(Dataset entries begins)

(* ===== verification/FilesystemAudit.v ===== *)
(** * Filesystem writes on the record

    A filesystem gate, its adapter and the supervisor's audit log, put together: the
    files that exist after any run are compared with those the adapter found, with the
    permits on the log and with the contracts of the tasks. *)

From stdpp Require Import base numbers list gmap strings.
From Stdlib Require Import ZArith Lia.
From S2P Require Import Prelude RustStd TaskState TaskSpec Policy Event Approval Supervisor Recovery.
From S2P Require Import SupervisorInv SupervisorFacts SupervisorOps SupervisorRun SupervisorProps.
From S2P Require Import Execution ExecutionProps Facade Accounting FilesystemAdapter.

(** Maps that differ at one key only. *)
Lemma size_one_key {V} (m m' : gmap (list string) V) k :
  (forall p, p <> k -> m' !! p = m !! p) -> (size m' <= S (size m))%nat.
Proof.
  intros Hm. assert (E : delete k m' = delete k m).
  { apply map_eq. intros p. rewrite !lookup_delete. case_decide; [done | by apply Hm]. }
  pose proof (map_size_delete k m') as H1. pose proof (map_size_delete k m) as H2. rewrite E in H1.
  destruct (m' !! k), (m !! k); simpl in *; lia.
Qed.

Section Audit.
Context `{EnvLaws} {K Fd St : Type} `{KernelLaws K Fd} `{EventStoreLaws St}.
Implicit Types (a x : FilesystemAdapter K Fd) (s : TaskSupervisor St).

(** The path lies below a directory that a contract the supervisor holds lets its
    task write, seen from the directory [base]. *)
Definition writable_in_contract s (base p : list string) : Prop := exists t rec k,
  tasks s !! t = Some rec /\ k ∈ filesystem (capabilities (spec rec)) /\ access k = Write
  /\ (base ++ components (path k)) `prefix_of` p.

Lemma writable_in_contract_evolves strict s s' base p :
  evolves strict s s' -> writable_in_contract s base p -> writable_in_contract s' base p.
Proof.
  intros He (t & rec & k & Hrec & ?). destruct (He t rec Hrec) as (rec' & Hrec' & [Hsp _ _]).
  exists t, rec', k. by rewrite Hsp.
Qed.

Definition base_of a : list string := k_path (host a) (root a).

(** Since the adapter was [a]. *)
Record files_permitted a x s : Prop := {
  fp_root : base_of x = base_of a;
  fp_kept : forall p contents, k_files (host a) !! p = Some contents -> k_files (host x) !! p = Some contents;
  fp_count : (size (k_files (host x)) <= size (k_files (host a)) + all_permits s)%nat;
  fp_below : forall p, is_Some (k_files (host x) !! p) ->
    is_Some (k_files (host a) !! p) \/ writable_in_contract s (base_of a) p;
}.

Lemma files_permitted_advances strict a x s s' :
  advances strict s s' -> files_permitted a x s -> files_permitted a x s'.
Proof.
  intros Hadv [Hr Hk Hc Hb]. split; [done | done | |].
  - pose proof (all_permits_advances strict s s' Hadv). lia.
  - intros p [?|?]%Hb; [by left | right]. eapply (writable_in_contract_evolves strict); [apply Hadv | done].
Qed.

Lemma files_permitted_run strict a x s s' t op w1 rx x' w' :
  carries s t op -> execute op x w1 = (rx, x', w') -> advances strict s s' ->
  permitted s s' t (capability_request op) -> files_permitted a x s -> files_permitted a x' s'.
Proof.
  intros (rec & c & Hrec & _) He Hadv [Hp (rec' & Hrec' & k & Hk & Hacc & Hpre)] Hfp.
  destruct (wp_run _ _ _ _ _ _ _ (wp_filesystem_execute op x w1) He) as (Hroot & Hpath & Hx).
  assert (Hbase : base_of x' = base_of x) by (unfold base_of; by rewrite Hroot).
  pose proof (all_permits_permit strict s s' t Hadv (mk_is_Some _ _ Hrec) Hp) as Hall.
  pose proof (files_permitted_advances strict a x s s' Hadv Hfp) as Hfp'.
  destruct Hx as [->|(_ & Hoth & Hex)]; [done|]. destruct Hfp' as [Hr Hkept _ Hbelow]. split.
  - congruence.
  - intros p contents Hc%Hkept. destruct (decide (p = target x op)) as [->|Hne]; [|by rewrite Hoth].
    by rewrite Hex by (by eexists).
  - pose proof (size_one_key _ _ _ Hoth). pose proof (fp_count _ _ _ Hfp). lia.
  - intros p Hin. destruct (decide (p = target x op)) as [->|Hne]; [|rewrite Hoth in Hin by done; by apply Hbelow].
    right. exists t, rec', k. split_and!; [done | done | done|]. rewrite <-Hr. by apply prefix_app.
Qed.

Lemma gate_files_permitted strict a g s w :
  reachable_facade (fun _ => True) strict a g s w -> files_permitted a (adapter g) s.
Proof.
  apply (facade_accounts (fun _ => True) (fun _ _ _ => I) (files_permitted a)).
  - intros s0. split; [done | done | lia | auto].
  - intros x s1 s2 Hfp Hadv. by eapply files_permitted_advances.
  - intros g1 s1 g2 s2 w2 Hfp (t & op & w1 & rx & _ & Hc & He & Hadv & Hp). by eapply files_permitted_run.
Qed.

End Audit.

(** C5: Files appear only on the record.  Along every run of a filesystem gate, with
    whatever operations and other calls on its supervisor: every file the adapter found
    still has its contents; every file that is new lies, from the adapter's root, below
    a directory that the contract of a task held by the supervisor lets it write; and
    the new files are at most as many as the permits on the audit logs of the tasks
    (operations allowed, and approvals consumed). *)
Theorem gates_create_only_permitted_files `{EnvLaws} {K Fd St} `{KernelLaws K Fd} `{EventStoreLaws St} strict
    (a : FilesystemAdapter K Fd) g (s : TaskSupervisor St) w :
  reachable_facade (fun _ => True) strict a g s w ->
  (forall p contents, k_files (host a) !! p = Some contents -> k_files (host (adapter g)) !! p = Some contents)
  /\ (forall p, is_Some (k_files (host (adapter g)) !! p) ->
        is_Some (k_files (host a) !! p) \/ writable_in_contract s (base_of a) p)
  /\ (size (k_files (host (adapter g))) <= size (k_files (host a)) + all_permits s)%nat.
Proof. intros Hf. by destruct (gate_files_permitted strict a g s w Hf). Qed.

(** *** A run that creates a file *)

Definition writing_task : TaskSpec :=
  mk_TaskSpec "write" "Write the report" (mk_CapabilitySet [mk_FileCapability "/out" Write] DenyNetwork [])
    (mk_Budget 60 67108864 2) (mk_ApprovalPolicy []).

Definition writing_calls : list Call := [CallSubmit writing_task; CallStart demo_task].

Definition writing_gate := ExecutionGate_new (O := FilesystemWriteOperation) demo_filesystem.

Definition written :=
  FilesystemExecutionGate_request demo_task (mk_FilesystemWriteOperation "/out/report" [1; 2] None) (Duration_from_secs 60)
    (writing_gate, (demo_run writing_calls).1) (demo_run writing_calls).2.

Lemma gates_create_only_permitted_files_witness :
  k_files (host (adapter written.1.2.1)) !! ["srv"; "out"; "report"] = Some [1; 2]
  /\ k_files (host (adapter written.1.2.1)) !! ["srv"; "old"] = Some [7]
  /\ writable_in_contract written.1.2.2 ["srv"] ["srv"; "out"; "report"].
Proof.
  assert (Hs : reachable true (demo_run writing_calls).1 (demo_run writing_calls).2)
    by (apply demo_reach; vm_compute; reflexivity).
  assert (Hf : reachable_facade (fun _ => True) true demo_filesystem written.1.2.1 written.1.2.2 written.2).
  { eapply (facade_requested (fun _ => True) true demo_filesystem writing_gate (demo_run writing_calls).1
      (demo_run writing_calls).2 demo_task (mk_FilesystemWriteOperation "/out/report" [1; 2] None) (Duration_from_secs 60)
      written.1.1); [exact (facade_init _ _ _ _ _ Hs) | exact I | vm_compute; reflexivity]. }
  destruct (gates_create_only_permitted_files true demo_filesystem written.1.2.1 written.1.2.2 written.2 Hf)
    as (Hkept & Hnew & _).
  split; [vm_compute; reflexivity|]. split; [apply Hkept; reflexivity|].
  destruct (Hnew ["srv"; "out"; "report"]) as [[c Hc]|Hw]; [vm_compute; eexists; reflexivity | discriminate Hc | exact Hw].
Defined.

(Dataset entries ends)

* _Task directions_
Please give again only the lines from the start of the material through the line holding "Definition writable_in_contract s", exactly as they are written.

* _Worked solution_
(* ===== verification/FilesystemAudit.v ===== *)
(** * Filesystem writes on the record

    A filesystem gate, its adapter and the supervisor's audit log, put together: the
    files that exist after any run are compared with those the adapter found, with the
    permits on the log and with the contracts of the tasks. *)

From stdpp Require Import base numbers list gmap strings.
From Stdlib Require Import ZArith Lia.
From S2P Require Import Prelude RustStd TaskState TaskSpec Policy Event Approval Supervisor Recovery.
From S2P Require Import SupervisorInv SupervisorFacts SupervisorOps SupervisorRun SupervisorProps.
From S2P Require Import Execution ExecutionProps Facade Accounting FilesystemAdapter.

(** Maps that differ at one key only. *)
Lemma size_one_key {V} (m m' : gmap (list string) V) k :
  (forall p, p <> k -> m' !! p = m !! p) -> (size m' <= S (size m))%nat.
Proof.
  intros Hm. assert (E : delete k m' = delete k m).
  { apply map_eq. intros p. rewrite !lookup_delete. case_decide; [done | by apply Hm]. }
  pose proof (map_size_delete k m') as H1. pose proof (map_size_delete k m) as H2. rewrite E in H1.
  destruct (m' !! k), (m !! k); simpl in *; lia.
Qed.

Section Audit.
Context `{EnvLaws} {K Fd St : Type} `{KernelLaws K Fd} `{EventStoreLaws St}.
Implicit Types (a x : FilesystemAdapter K Fd) (s : TaskSupervisor St).

(** The path lies below a directory that a contract the supervisor holds lets its
    task write, seen from the directory [base]. *)
Definition writable_in_contract s (base p : list string) : Prop := exists t rec k,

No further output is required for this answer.